Tips on tipping around the world
Mauritius (£1 GBP = 54.7617 MUR)
Tipping in Mauritius is discretionary and not expected but any money received for good service from taxi drivers, waiters, maids etc shows genuine appreciation as salaries are generally quite low. Always try to tip in Mauritian Rupees as it is much preferred by the locals.
If you are a guest at a spa you should aim to tip between 5% and 10% of the total bill but that is if noservice charge is already included on the bill so be sure to check. Tour guides should receive a tip that is at least 10% of the total cost of your tour. You aren’t obligated to but you can always tip a little extra for exceptional service! Taxi fares are usually negotiated in advance in Mauritius but if the driver has been particularly helpful, a tip of 100-200 rupees will show your appreciation. When it comes to where you are staying, you should tip staff that have been particularly attentive to you during your stay. For porters who help you carry your luggage you should aim to tip them a few rupees (100MUR) per bag and for housekeeping about 100 rupees every few days will show your appreciation. Gratuity is usually included on your receipt in Mauritius but if you are particularly satisfied with your meal, you should leave your waiter or waitress some change. For good service tip between 10% and 15% – this is usually standard for top end restaurants.
Seychelles (£1 GBP = 21.3133 SCR)
The unit of currency used in the Seychelles is the Seychellois Rupee. Please note this is different to the Mauritius Rupee (just in case you were planning on doing a bit of island hopping!)
Most charges (restaurants, hotels, taxis, porters etc) already include a 5% to 10% service charge or “tip” so it’s important to check your bill and know what you are looking for! This means that tipping isn’t obligatory in the Seychelles but as a reward for exceptional service, a nominal tip is sure to be warmly received – especially as pay rate tends to be quite low.

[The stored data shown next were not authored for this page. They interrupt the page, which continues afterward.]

(* ===== verification/Cgroup.v ===== *)
(** * Cgroup: container ids in /proc/<pid>/cgroup

    What the two container mappers share: the path, the shortening of an id to
    twelve characters, and the language of the patterns they look for, a marker
    followed by a run of hexadecimal characters. *)

From S2P Require Export JsonField.

#[local] Open Scope Z_scope.

Definition cgroup_path (pid : Z) : string := "/proc/" +:+ dec pid +:+ "/cgroup".

(** [hash.length() > 12 ? hash.substr(0, 12) : hash]. *)
Definition short_hash (hash : string) : string :=
  if (12 <? String.length hash)%nat then str_take 12 hash else hash.

(** ** Hexadecimal runs *)

Definition hex_class : charset := CClass false [("a", "f"); ("0", "9")]%char.

(** A short container id: twelve lower-case hexadecimal characters. *)
Definition short_id (h : string) : Prop :=
  String.length h = 12%nat ∧ Forall (λ c, mem hex_class c = true) (chars h).

Lemma take_12_short_id h :
  Forall (λ c, mem hex_class c = true) (chars h) → (12 ≤ String.length h)%nat →
  short_id (str_take 12 h).
Proof.
  intros Hx Hl. unfold short_id, str_take. rewrite of_chars_length, chars_of_chars. split.
  - rewrite length_take, chars_length. lia.
  - by apply Forall_take.
Qed.

Lemma short_hash_short_id h :
  Forall (λ c, mem hex_class c = true) (chars h) → (12 ≤ String.length h)%nat →
  short_id (short_hash h).
Proof.
  intros Hx Hl. unfold short_hash. case_match eqn:Hlen.
  - by apply take_12_short_id.
  - split; [|done]. apply Nat.ltb_ge in Hlen. lia.
Qed.

Definition hex (u : list ascii) : Prop := Forall (λ c, mem hex_class c = true) u.
Definition no_break (u : list ascii) : Prop := Forall (λ c, mem CDot c = true) u.

Lemma group_hex pattern mn gs line h :
  (ts ← compile pattern; groups ts) = Some ((hex_class, Quant mn (Some 64%nat) true) :: gs) →
  (12 ≤ mn)%nat → search_group line pattern = Some h →
  Forall (λ c, mem hex_class c = true) (chars h) ∧ (12 ≤ String.length h)%nat.
Proof.
  intros Hc Hmn Hs. destruct (search_group_captures _ _ _ _ _ Hc Hs) as (Hm & Hl & _).
  rewrite <-chars_length. cbn in Hl. split; [done|lia].
Qed.

(** A full container id: a run of 12 to 64 hexadecimal characters. *)
Definition container_id_ok (h : string) : Prop :=
  hex (chars h) ∧ (12 ≤ String.length h ≤ 64)%nat.

Lemma captures_id h mn g :
  (12 ≤ mn)%nat → captures (hex_class, Quant mn (Some 64%nat) g) (chars h) → container_id_ok h.
Proof.
  intros Hmn (Hm & Hl & Hu). cbn in Hl, Hu. rewrite chars_length in Hl, Hu.
  split; [done|lia].
Qed.

Lemma group_id pattern mn gs line h :
  (ts ← compile pattern; groups ts) = Some ((hex_class, Quant mn (Some 64%nat) true) :: gs) →
  (12 ≤ mn)%nat → search_group line pattern = Some h → container_id_ok h.
Proof. intros Hc Hmn Hs. eapply captures_id; [exact Hmn|by eapply search_group_captures]. Qed.

(** A first group that was found holds a container id. *)
Ltac group_of H := eapply group_id in H; [|vm_compute; reflexivity|lia].

Lemma short_hash_id h : container_id_ok h → short_id (short_hash h).
Proof. intros [? ?]. apply short_hash_short_id; [done|lia]. Qed.

(** No dot in a concrete marker. *)
Ltac literal := by apply (bool_decide_unpack _); vm_compute.

Definition hex_tail (mn : nat) : list token :=
  [TOpen; TChar hex_class (Quant mn (Some 64%nat) true); TClose].

(** A pattern has an occurrence in a line. *)
Definition occurs (ts : list token) (line : string) : Prop :=
  ∃ pre mid caps r, chars line = pre ++ mid ∧ matches ts None [] mid caps r.

Lemma matches_hex_tail mn s :
  (mn ≤ 64)%nat →
  (∃ caps r, matches (hex_tail mn) None [] s caps r) ↔
  ∃ u b, s = u ++ b ∧ hex u ∧ length u = mn.
Proof.
  intros Hmn. unfold hex_tail. setoid_rewrite matches_open_iff.
  setoid_rewrite matches_char_iff. setoid_rewrite matches_close_iff.
  setoid_rewrite matches_nil_iff. split.
  - intros (caps & r & u & s' & -> & Hu & Hl & _). exists (take mn u), (drop mn u ++ s').
    rewrite app_assoc, take_drop, length_take. split_and!; [done|by apply Forall_take|lia].
  - intros (u & b & -> & Hu & Hl). eexists _, b, u, b. split_and!; try done; [lia|cbn; lia|].
    eexists. split; [done|]. by split.
Qed.

(** A marker, some items, then the group. *)
Lemma occurs_literal (marker : string) ts line :
  Forall (λ c, c ≠ "."%char) (chars marker) →
  occurs (map lit_token (chars marker) ++ ts) line ↔
  ∃ a s, chars line = a ++ chars marker ++ s ∧ ∃ caps r, matches ts None [] s caps r.
Proof.
  intros Hm. unfold occurs. setoid_rewrite matches_key. split.
  - intros (pre & mid & caps & r & Hl & k & s' & -> & Hk & Hr).
    apply key_at_literal in Hk as ->; [|done]. eauto 8.
  - intros (a & s & Hl & caps & r & Hr). exists a, (chars marker ++ s), caps, r.
    split; [done|]. exists (chars marker), s. split_and!; [done|by apply key_at_literal|done].
Qed.

Lemma search_group_occurs line pattern ts g gs :
  compile pattern = Some ts → groups ts = Some (g :: gs) →
  search_group line pattern = None ↔ ¬ occurs ts line.
Proof.
  intros Hc Hg. rewrite (search_group_none _ _ _ _ _ Hc Hg). unfold occurs. naive_solver.
Qed.

Lemma occurs_plain (marker : string) line :
  Forall (λ c, c ≠ "."%char) (chars marker) →
  occurs (map lit_token (chars marker) ++ hex_tail 12) line ↔
  ∃ a u b, chars line = a ++ chars marker ++ u ++ b ∧ hex u ∧ length u = 12%nat.
Proof.
  intros Hm. rewrite occurs_literal by done. setoid_rewrite matches_hex_tail; [|lia].
  split; [|naive_solver].
  intros (a & s & Hl & u & b & -> & ?). naive_solver.
Qed.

Dubai/ Abu Dhabi (£1 GBP = 5.79 United Arab Emirates Dirham)
In Dubai and Abu Dhabi, as well as waiters, taxi drivers and maids, you will find supermarket bag packers, valet- parking assistants, bellboys, petrol-pump assistants, people to carry your shopping to your car… the list goes on! But do you tip all of these people? And where do you draw the line? According to the Dubai Tourism and Commerce Marketing (DTCM), there are no hard rules for tipping in Dubai but this doesn’t exempt people from giving gratitudes. As Dubai’s and Abu Dhabi’s residents tend to hail from all over the world, their tipping expectations of what is appropriate varies massively however here are the things you need to know.
Their government adds a 10% service charge to most bills at hotel restaurants and bars, but like Mauritius and Seychelles (and not like Japan, where this is seen as insulting!) extra tipping shows genuine appreciation. This service charge should be divided amongst the staff, but if you’ve had particularly attentive service, then there’s no harm in tipping them a bit extra and leaving some cash on the table as recognition of good service.
When it comes to taxi drivers, they don’t expect anything and they are not allowed to ask for a tip, or assume they can keep the change, but it’s a good idea to round it up to the nearest note (the nearest 5 dirham note is good practice). Bag packers in shops and supermarkets will appreciate a few coins and parking valets, bellboys and other services such as getting your petrol pumped you should aim to tip between 2 and 20 dirham, depending on the service.
Morocco (£1 GBP = 15.13 MAD)
Tipping in Morocco is discretional and usually amounts to about 10% of your bill. That goes for restaurants, cafes and bars. Moroccan restaurants are generally quite cheap so if you are particularly pleased with the service, then leaving anything between 20 or 30 dirhams on the table is a relatively inexpensive sign of appreciation. Always check to see whether a service charge has been added to the bill to determine how much you want to leave.
Tipping for taxis is usually a simple matter of rounding up the bill to the nearest 5 Dirham but don’t feel obliged to. Taxi drivers will accept a tip if offered but Moroccans rarely leave one. Often the taxi meter won’t be working so always ask for the price before you start the journey. Tour guides in Morocco generally come in two forms – professionals who organise trips and unofficial guides who tend to latch on to you through the twisted medinas to try and demand payment for their service. Obviously, you are under no obligation to pay anything if this happens! The medinas can be quite confusing so if you are unsure about venturing out on your own, it’s almost always best to hire a professional guide.
With regards to housekeeping, 20 dirhams a day or 100 dirhams for a week’s stay would be really appreciated by a maid, and for bellboys, between 10 and 20 dirhams for their service is a reasonable amount to offer.
Remember these are all just general guidelines. A tip in any of these destinations will never be badly received, so if someone did a great job, give as much as you see fit. Tipping is a way to show gratitude for good service, and at the end of the day, the value is completely at your discretion!